Robert i Monika dowiedzieli się nie tylko, że dzień trwa tyle, ile wszędzie, ale Polska naprawdę nie ma się czego wstydzić – na zachodzie również są budowy dróg, dojazd do Berlina to jakaś czarna komedia, a jeśli chodzi o ludzi to nieprawda, że Polacy zachowują się prowincjonalnie, czym niestety lubią karmić nas media. Tego dzieci nie dostrzegały, ale my, dorośli już tak. Trenerzy, rodzice – za zachód podziękujemy, wolimy naszą ojczyznę.

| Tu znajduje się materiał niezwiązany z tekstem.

Lemma stretch_next k n i p l : k <= n -> n <= i -> l !! i = Some p ->
  stretch k n l ++ [p] `sublist_of` stretch k (S i) l /\ (i = n -> stretch k (S i) l = stretch k n l ++ [p]).
Proof.
  intros Hk Hi Hp. pose proof (lookup_lt_Some _ _ _ Hp) as Hlt.
  assert (E : stretch k (S i) l = stretch k i l ++ [p]).
  { unfold stretch. replace (S i - k) with (S (i - k)) by lia. apply take_S_r. rewrite lookup_drop.
    by replace (k + (i - k)) with i by lia. }
  rewrite E. split; [|by intros ->]. apply sublist_app; [|done]. unfold stretch.
  replace (take (n - k) (drop k l)) with (take (n - k) (take (i - k) (drop k l))).
  - apply sublist_take.
  - rewrite take_take. f_equal. lia.
Qed.

Lemma others_refl w : others w w.
Proof. exists [], (cancelled w). split; [|done]. destruct w. cbn. by rewrite app_nil_r. Qed.

Lemma listening_others w w' : listening w -> others w w' -> listening w'.
Proof.
  intros (k & n & at_ & Hs & Hr & Hat & Hn & Hsub & Hall & Hrep) (more & ended & -> & _).
  exists k, n, at_. cbn. rewrite length_app, stretch_more by lia. split_and!; try done; try lia.
  intros report Hin. destruct (Hrep report Hin) as (payload & Hp & E). exists payload. split; [|done]. set_solver.
Qed.

Lemma idle_others w w' : idle w -> others w w' -> idle w'.
Proof. intros (H1 & H2 & H3) (more & ended & -> & _). done. Qed.

Lemma listener_then {A B} (p : prog (call Cause) A) (k : A -> prog (call Cause) B) w Q :
  ends p w (fun a w' => ends (k a) w' Q) -> ends (bind p k) w Q.
Proof. apply wp_bind. Qed.

Lemma listener_weaken {A} (p : prog (call Cause) A) w (Q1 Q2 : A -> World -> Prop) :
  ends p w Q1 -> (forall a w', Q1 a w' -> Q2 a w') -> ends p w Q2.
Proof. intros H HQ. by eapply wp_mono; [|exact H]. Qed.

(** *** Messages *)

Lemma ends_deliver signals : forall w Q, readies w <> [] -> open w = true ->
  (forall w', others (w <| heard := heard w ++ signals |>) w' -> Q tt w') -> ends (deliver_each signals) w Q.
Proof.
  induction signals as [|x signals IH]; intros w Q Hr Ho HQ.
  - apply HQ. rewrite app_nil_r. destruct w. apply others_refl.
  - intros w1 (more & ended & -> & Hend). split; [done|]. intros [] w2 ->. cbn [upd].
    apply IH; [done..|]. intros w3 (more2 & ended2 & -> & Hend2). apply HQ. cbn in Hend2 |- *.
    exists (more ++ more2), ended2. cbn. rewrite <- !app_assoc. split; [done|]. auto.
Qed.

(** A message received and handled leaves a listener listening. *)
Lemma listening_heard payload w w1 w' signals : listening w -> receives payload w w1 ->
  DecodeSignals json payload = Ok signals -> others (w1 <| heard := heard w1 ++ signals |>) w' -> listening w'.
Proof.
  intros (k & n & at_ & Hs & Hr & Hat & Hn & Hsub & Hall & Hrep) (k' & n' & i & Hs' & Hi & Hl & Hp & ->) Hd Ho.
  rewrite Hs in Hs'. injection Hs' as <- <-. eapply listening_others; [|exact Ho].
  pose proof (lookup_lt_Some _ _ _ Hp) as Hlt. destruct (stretch_next k n i payload (log w)) as [H1 H2]; [lia|done|done|].
  assert (Hone : decoded payload = signals) by (unfold decoded; by rewrite Hd).
  exists k, (S i), at_. cbn. split_and!; try done; try lia.
  - etrans; [apply sublist_app; [exact Hsub|reflexivity]|].
    replace (concat (decoded <$> stretch k n (log w)) ++ signals)
      with (concat (decoded <$> (stretch k n (log w) ++ [payload]))).
    + apply sublist_concat_fmap. done.
    + rewrite fmap_app, concat_app. cbn. by rewrite Hone, app_nil_r.
  - intros Hless. rewrite (H2 (Hl Hless)), (Hall Hless), fmap_app, concat_app. cbn. by rewrite Hone, app_nil_r.
Qed.

Lemma listening_unreadable payload w w1 e told : listening w -> receives payload w w1 ->
  DecodeSignals json payload = Err e -> (forall report, report ∈ told -> report.2 = e) ->
  listening (w1 <| reports := reports w1 ++ told |>).
Proof.
  intros (k & n & at_ & Hs & Hr & Hat & Hn & Hsub & Hall & Hrep) (k' & n' & i & Hs' & Hi & Hl & Hp & ->) Hd Htold.
  rewrite Hs in Hs'. injection Hs' as <- <-.
  pose proof (lookup_lt_Some _ _ _ Hp) as Hlt. destruct (stretch_next k n i payload (log w)) as [H1 H2]; [lia|done|done|].
  assert (Hsame : forall l, concat (decoded <$> (l ++ [payload])) = concat (decoded <$> l)).
  { intros l. rewrite fmap_app, concat_app. cbn. unfold decoded at 2. by rewrite Hd, !app_nil_r. }
  exists k, (S i), at_. cbn. split_and!; try done; try lia.
  - etrans; [exact Hsub|]. rewrite <- Hsame. by apply sublist_concat_fmap.
  - intros Hless. by rewrite (H2 (Hl Hless)), (Hall Hless), Hsame.
  - intros report [Hin|Hin]%elem_of_app; [by apply Hrep|]. exists payload. rewrite (Htold _ Hin).
    split; [|done]. by eapply list_elem_of_lookup_2.
Qed.

(** What a turn of a loop makes of a message. *)
Definition handled {A} (onError : bool) (prefix payload : string) (rest : prog (call Cause) A) : prog (call Cause) A :=
  match DecodeSignals json payload with
  | Err err => do! _ := (if onError then Interaction.call (OnError (prefix, err)) else Ret tt) in rest
  | Ok signals => do! _ := deliver_each signals in rest
  end.

Lemma ends_handled {A} onError prefix payload (rest : prog (call Cause) A) w w1 Q :
  listening w -> open w = true -> receives payload w w1 ->
  (forall w', listening w' -> open w' = true -> ends rest w' Q) ->
  ends (handled onError prefix payload rest) w1 Q.
Proof.
  intros Hw Ho Hrec Hk. unfold handled.
  assert (H1 : readies w1 <> [] /\ open w1 = true).
  { destruct Hw as (k & n & at_ & _ & Hr & _), Hrec as (k' & n' & i & _ & _ & _ & _ & ->). cbn. by rewrite Hr. }
  destruct H1 as [Hr1 Ho1]. destruct (DecodeSignals json payload) as [signals|e] eqn:Hd.
  - apply listener_then, ends_deliver; [done..|]. intros w' Hoth. apply Hk; [by eapply listening_heard|].
    by destruct Hoth as (more & ended & -> & _).
  - destruct onError.
    + intros w2 Hoth. split; [done|]. intros [] w3 ->. apply Hk; [|by destruct Hoth as (more & ended & -> & _)].
      assert (Hnow := listening_unreadable payload w w1 e [(prefix, e)] Hw Hrec Hd ltac:(by intros ? ->%list_elem_of_singleton)).
      apply (listening_others _ (w2 <| reports := reports w2 ++ [(prefix, e)] |>)) in Hnow; [done|].
      destruct Hoth as (more & ended & -> & Hend). by exists more, ended.
    + apply Hk; [|done]. assert (Hnow := listening_unreadable payload w w1 e [] Hw Hrec Hd ltac:(by intros ? ?%elem_of_nil)).
      destruct w1. cbn in Hnow. by rewrite app_nil_r in Hnow.
Qed.

(** A listener whose subscription was confirmed, and the loop of its turns. *)
Lemma ends_listening {E} (confirmed receive_ : prog (call Cause) (option E)) w j :
  asked w = Some j -> idle w -> open w = true ->
  ends confirmed w (fun r w' => idle w' /\ open w' = true /\
    (r = None -> exists k, span w' = Some (k, k) /\ k <= length (log w'))) ->
  (forall w', listening w' -> open w' = true -> ends receive_ w' (fun _ w'' => listening w'')) ->
  ends (do! refused := confirmed in
        match refused with
        | Some err => do! _ := Interaction.call Unsubscribe in Ret (Some err)
        | None =>
            do! _ := Interaction.call Ready in
            do! ended := receive_ in
            match ended with
            | Some err => do! _ := Interaction.call Unsubscribe in Ret (Some err)
            | None => Ret None
            end
        end) w listened.
Proof.
  intros Hj Hidle Hopen Hconf Hrec. apply listener_then. eapply listener_weaken; [exact Hconf|].
  intros [err|] w1 (Hi & Ho & Hk).
  - intros w2 Hoth. split; [done|]. intros [] w3 ->. split; [done|]. left. by eapply (idle_others w1 w2).
  - destruct (Hk eq_refl) as (k & Hs & Hlen). intros w2 (more & ended & -> & _). destruct Hi as (Hr & Hh & Hp).
    split; [cbn; by rewrite Hs|]. intros [] w3 ->. cbn [bind]. apply listener_then. eapply listener_weaken.
    + apply Hrec; [|done]. exists k, k, (length (log w1 ++ more)). cbn. rewrite Hr, Hh, Hp. unfold stretch.
      rewrite Nat.sub_diag, length_app. cbn. split_and!; try done; try lia. by intros ? ?%elem_of_nil.
    + intros [err|] w4 Hw4; [|by split; [intros [? [=]]|right] ].
      intros w5 Hoth. split; [done|]. intros [] w6 ->. split; [done|]. right. by eapply (listening_others w4 w5).
Qed.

Na koniec chciałbym podziękować rodzicom za super współpracę. Dzieciaki mają tylko po kilka lat, więc bez Was nic nie byłoby możliwe. Tylko z zaangażowanymi rodzicami jesteśmy w stanie uprawiać ten sport na bardzo poważnie i zbierać pierwsze trofea! „Kumaty” rodzic pełen pasji = dziecko pełne sukcesów, to naprawdę prosta matematyka! Albo konfrontujemy się z rzeczywistością, albo pozostajemy w małym świecie fantazji. CENTURIA wybiera to drugie. Czy porażka, czy wygrana.